Your objective :: From the data below, repeat exactly the lines from the line with "#[local] Arguments fingerprint_credentials" to the line with "Proof. revert n", both included.

Data in this exercise ::
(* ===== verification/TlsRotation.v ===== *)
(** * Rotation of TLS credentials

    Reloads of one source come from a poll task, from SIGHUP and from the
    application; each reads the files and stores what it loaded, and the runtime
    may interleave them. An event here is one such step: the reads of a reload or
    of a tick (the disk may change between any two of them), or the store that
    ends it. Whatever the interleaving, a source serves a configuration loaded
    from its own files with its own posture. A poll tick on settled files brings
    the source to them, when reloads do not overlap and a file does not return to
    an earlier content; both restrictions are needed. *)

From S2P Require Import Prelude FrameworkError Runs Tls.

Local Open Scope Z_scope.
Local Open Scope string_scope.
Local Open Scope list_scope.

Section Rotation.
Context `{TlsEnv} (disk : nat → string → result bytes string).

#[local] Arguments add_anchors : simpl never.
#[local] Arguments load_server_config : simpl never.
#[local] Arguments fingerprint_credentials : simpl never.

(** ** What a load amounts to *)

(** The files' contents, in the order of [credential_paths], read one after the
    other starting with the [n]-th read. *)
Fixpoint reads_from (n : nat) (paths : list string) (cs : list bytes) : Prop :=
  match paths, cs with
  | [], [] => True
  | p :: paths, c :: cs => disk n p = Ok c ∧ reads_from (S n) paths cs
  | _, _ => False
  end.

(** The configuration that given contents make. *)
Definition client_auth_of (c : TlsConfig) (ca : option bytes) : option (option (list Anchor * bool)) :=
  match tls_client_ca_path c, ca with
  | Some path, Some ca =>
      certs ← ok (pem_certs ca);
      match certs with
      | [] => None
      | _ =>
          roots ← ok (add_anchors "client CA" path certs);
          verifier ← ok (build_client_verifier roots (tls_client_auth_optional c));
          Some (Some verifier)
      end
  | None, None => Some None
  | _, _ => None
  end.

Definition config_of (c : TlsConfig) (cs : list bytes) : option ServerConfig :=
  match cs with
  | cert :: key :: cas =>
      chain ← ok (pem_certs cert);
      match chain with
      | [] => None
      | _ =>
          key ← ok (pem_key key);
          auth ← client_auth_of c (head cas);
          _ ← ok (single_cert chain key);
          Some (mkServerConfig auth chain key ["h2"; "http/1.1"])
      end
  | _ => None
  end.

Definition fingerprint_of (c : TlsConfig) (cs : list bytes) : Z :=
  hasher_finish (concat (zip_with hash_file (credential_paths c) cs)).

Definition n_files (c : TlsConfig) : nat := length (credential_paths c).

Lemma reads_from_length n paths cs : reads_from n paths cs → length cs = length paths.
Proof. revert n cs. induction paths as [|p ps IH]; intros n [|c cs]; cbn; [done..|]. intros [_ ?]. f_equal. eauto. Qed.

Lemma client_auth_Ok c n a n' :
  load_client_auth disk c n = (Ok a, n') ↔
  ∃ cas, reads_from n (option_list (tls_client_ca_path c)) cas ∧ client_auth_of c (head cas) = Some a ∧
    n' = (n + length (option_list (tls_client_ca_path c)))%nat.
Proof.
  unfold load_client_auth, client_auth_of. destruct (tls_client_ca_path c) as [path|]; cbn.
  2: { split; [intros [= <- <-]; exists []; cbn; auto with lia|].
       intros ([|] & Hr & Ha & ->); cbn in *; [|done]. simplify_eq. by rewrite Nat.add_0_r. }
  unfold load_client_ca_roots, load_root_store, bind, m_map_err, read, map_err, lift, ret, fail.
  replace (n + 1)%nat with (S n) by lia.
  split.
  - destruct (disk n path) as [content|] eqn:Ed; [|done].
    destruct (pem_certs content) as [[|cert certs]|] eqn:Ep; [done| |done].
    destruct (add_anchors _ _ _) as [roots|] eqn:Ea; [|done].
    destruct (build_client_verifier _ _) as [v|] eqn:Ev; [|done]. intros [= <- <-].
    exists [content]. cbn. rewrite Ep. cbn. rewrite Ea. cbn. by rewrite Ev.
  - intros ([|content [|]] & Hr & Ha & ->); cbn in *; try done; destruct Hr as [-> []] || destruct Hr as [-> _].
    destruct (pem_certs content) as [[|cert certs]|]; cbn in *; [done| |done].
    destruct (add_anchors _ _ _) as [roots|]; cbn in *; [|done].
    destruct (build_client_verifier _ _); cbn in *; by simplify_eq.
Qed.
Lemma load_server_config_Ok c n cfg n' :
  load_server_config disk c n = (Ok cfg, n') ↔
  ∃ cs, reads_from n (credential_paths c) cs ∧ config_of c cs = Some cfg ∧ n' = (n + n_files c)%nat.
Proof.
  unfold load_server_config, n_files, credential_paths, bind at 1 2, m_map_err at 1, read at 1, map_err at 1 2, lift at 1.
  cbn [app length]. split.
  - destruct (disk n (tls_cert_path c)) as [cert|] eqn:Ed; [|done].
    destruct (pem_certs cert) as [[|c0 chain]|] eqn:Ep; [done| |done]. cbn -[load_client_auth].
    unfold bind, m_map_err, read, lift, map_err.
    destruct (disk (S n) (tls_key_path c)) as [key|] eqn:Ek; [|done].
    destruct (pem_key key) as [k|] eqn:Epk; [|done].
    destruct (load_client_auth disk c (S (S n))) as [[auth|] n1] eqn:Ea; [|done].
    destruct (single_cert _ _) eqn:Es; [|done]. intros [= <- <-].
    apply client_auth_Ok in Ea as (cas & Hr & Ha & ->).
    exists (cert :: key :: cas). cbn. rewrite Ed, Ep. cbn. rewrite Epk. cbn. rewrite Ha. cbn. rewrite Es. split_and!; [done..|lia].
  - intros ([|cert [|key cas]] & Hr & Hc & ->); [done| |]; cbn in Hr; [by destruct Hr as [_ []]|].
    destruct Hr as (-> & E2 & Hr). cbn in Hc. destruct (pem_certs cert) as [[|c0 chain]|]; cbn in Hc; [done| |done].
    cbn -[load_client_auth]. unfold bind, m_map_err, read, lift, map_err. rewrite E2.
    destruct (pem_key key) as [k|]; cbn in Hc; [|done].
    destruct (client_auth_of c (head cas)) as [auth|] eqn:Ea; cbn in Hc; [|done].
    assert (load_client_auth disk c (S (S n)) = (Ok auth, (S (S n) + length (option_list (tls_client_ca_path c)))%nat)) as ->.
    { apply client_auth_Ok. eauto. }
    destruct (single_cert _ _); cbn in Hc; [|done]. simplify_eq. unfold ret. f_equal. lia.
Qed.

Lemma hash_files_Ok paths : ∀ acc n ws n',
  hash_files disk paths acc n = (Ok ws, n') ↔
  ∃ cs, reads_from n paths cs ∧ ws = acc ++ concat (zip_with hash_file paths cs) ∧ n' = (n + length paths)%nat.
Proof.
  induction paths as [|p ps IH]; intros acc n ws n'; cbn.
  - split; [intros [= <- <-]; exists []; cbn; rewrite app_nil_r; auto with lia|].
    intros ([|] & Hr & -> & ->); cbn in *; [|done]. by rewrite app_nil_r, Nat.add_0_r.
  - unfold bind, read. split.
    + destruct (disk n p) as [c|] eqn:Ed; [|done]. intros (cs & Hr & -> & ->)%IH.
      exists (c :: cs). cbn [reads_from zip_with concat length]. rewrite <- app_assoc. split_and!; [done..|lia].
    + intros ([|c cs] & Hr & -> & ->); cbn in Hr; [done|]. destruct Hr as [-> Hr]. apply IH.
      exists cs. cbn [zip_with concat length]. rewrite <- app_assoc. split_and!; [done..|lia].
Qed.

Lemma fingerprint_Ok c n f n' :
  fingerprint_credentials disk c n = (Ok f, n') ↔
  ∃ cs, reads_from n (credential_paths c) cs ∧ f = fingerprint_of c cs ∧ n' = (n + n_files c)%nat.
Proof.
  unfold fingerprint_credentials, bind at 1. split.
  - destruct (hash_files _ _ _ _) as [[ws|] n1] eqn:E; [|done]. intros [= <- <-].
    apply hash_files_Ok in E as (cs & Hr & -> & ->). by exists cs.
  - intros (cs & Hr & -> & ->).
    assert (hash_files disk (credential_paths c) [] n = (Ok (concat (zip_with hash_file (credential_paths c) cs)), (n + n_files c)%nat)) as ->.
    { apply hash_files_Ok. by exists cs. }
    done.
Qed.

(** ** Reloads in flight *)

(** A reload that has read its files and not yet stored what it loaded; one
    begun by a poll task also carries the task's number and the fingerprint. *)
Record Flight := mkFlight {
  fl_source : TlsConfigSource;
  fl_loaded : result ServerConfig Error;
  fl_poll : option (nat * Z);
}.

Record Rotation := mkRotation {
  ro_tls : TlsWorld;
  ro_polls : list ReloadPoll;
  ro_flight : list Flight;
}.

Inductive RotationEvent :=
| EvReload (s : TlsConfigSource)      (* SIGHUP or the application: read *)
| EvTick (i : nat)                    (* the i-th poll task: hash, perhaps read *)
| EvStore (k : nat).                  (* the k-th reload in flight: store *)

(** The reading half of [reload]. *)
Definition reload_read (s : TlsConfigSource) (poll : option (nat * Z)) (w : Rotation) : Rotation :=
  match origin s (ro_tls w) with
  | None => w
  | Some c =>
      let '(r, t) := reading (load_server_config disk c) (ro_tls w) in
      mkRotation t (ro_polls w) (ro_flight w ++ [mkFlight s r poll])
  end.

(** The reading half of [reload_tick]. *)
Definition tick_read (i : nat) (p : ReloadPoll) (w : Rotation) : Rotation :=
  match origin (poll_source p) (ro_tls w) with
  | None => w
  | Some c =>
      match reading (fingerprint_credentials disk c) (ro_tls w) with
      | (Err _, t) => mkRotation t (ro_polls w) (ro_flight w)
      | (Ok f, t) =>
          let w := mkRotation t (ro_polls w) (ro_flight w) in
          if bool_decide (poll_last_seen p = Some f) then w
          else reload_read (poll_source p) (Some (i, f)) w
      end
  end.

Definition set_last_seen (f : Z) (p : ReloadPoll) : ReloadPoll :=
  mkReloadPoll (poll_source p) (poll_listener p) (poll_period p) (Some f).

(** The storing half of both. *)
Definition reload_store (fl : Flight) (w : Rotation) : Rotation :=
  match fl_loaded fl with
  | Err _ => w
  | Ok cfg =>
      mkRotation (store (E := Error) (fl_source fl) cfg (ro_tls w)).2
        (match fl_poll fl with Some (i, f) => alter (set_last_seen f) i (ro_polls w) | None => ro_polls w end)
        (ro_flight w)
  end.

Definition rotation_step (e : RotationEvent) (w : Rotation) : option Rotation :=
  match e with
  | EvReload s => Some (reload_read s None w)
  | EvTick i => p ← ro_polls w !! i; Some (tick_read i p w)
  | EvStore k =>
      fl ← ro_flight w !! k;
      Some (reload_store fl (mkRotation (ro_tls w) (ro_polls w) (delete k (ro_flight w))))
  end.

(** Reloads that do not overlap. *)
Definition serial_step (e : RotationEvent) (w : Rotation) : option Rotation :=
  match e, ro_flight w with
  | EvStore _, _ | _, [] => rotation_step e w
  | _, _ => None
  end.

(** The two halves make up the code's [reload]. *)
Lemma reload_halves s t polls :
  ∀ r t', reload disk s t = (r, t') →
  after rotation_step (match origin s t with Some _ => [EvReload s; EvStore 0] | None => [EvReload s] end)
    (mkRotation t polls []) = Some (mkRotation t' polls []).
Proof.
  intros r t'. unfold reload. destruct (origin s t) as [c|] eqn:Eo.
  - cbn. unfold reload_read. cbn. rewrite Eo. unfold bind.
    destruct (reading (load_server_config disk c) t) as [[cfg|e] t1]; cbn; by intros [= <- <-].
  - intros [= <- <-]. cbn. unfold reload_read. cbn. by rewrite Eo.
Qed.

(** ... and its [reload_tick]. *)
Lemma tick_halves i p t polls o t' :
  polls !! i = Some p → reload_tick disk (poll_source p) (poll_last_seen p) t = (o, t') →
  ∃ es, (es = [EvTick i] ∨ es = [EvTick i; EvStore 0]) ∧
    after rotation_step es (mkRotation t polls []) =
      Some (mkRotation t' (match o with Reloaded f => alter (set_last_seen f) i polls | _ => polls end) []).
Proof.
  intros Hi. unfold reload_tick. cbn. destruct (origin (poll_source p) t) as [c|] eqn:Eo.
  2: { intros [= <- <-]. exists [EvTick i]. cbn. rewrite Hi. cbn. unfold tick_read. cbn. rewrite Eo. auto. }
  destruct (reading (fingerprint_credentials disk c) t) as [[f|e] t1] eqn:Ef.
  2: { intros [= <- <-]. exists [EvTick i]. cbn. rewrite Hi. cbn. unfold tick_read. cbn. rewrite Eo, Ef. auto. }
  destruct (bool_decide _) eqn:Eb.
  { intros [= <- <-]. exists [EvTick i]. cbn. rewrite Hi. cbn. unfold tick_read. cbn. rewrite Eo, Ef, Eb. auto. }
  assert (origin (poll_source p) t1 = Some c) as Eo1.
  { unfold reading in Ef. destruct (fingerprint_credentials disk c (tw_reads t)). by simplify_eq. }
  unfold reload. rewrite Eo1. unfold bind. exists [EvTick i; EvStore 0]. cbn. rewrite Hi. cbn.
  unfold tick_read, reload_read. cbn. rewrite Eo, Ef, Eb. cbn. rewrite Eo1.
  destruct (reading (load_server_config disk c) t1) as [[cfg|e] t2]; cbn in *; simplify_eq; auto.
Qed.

Answer ::
#[local] Arguments fingerprint_credentials : simpl never.

(** ** What a load amounts to *)

(** The files' contents, in the order of [credential_paths], read one after the
    other starting with the [n]-th read. *)
Fixpoint reads_from (n : nat) (paths : list string) (cs : list bytes) : Prop :=
  match paths, cs with
  | [], [] => True
  | p :: paths, c :: cs => disk n p = Ok c ∧ reads_from (S n) paths cs
  | _, _ => False
  end.

(** The configuration that given contents make. *)
Definition client_auth_of (c : TlsConfig) (ca : option bytes) : option (option (list Anchor * bool)) :=
  match tls_client_ca_path c, ca with
  | Some path, Some ca =>
      certs ← ok (pem_certs ca);
      match certs with
      | [] => None
      | _ =>
          roots ← ok (add_anchors "client CA" path certs);
          verifier ← ok (build_client_verifier roots (tls_client_auth_optional c));
          Some (Some verifier)
      end
  | None, None => Some None
  | _, _ => None
  end.

Definition config_of (c : TlsConfig) (cs : list bytes) : option ServerConfig :=
  match cs with
  | cert :: key :: cas =>
      chain ← ok (pem_certs cert);
      match chain with
      | [] => None
      | _ =>
          key ← ok (pem_key key);
          auth ← client_auth_of c (head cas);
          _ ← ok (single_cert chain key);
          Some (mkServerConfig auth chain key ["h2"; "http/1.1"])
      end
  | _ => None
  end.

Definition fingerprint_of (c : TlsConfig) (cs : list bytes) : Z :=
  hasher_finish (concat (zip_with hash_file (credential_paths c) cs)).

Definition n_files (c : TlsConfig) : nat := length (credential_paths c).

Lemma reads_from_length n paths cs : reads_from n paths cs → length cs = length paths.
Proof. revert n cs. induction paths as [|p ps IH]; intros n [|c cs]; cbn; [done..|]. intros [_ ?]. f_equal. eauto. Qed.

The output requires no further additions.